Beginning with the first line, please return the entries exactly through the line that contains "has_interface a s' = false", and leave out all later lines.
··· Supplied data ···
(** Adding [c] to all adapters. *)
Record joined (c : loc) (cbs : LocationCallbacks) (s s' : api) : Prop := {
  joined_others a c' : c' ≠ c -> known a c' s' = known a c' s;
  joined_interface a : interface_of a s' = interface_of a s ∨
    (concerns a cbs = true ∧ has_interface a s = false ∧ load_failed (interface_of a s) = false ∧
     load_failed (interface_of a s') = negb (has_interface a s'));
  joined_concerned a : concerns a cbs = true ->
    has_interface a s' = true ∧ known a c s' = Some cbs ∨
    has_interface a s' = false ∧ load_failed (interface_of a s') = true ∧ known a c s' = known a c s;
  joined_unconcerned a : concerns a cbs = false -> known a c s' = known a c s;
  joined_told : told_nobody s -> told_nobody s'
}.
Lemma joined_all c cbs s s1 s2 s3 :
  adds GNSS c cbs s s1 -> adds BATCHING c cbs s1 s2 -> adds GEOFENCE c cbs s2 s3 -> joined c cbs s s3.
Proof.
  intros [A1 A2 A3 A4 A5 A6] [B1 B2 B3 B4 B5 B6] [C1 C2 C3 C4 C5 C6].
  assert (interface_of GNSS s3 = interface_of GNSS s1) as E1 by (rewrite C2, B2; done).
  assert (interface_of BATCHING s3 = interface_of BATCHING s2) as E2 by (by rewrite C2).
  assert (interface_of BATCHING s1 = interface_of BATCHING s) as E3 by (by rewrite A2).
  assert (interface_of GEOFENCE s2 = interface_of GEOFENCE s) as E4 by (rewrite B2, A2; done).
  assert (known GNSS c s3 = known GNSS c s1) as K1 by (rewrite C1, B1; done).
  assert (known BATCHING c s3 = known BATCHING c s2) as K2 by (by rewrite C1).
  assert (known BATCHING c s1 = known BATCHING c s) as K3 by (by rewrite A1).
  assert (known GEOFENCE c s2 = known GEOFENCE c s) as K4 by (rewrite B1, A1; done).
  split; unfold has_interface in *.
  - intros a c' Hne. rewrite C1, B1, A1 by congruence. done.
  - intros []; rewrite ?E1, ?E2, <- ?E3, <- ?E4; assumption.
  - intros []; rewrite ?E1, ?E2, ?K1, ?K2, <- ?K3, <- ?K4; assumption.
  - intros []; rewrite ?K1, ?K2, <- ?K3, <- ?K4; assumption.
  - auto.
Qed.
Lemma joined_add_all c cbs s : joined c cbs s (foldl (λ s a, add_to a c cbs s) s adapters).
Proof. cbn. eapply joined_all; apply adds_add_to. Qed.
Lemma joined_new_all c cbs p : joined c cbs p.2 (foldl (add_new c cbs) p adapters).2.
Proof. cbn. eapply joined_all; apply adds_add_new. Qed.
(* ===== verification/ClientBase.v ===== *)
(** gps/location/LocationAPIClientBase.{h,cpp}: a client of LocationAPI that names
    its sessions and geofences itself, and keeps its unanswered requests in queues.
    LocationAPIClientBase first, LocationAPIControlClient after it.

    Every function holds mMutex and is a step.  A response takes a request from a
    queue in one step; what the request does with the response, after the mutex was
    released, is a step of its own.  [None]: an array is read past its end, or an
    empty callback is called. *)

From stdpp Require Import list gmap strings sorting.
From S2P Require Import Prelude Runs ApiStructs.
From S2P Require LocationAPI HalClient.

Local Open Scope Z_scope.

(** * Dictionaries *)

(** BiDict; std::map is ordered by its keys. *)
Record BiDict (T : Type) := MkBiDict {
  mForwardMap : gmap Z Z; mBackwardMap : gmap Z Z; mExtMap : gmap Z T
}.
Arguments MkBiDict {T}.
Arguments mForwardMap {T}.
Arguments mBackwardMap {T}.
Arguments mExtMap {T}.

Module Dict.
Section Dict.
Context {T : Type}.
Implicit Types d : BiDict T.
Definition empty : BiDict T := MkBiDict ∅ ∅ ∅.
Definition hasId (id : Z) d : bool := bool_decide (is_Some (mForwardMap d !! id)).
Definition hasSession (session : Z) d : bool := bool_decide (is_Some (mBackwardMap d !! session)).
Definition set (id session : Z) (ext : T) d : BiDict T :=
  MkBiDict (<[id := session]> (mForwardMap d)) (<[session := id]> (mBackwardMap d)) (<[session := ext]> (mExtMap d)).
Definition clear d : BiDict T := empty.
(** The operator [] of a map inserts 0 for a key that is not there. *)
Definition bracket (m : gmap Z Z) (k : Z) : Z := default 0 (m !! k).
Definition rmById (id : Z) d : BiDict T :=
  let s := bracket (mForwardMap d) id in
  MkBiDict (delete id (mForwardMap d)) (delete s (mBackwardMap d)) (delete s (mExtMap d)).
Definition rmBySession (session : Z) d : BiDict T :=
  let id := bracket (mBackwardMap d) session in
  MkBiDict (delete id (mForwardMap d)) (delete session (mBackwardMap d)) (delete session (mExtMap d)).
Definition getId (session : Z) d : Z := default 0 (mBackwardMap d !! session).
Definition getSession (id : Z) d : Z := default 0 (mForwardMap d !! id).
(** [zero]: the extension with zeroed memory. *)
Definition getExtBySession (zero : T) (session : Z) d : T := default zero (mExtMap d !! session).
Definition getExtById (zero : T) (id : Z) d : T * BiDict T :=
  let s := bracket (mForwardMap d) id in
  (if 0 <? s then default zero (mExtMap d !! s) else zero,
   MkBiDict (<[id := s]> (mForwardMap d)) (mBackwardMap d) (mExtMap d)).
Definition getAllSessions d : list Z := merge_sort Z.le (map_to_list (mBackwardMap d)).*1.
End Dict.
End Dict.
···
▸ **Response to the exercise**:
(** Adding [c] to all adapters. *)
Record joined (c : loc) (cbs : LocationCallbacks) (s s' : api) : Prop := {
  joined_others a c' : c' ≠ c -> known a c' s' = known a c' s;
  joined_interface a : interface_of a s' = interface_of a s ∨
    (concerns a cbs = true ∧ has_interface a s = false ∧ load_failed (interface_of a s) = false ∧
     load_failed (interface_of a s') = negb (has_interface a s'));
  joined_concerned a : concerns a cbs = true ->
    has_interface a s' = true ∧ known a c s' = Some cbs ∨
    has_interface a s' = false ∧ load_failed (interface_of a s') = true ∧ known a c s' = known a c s;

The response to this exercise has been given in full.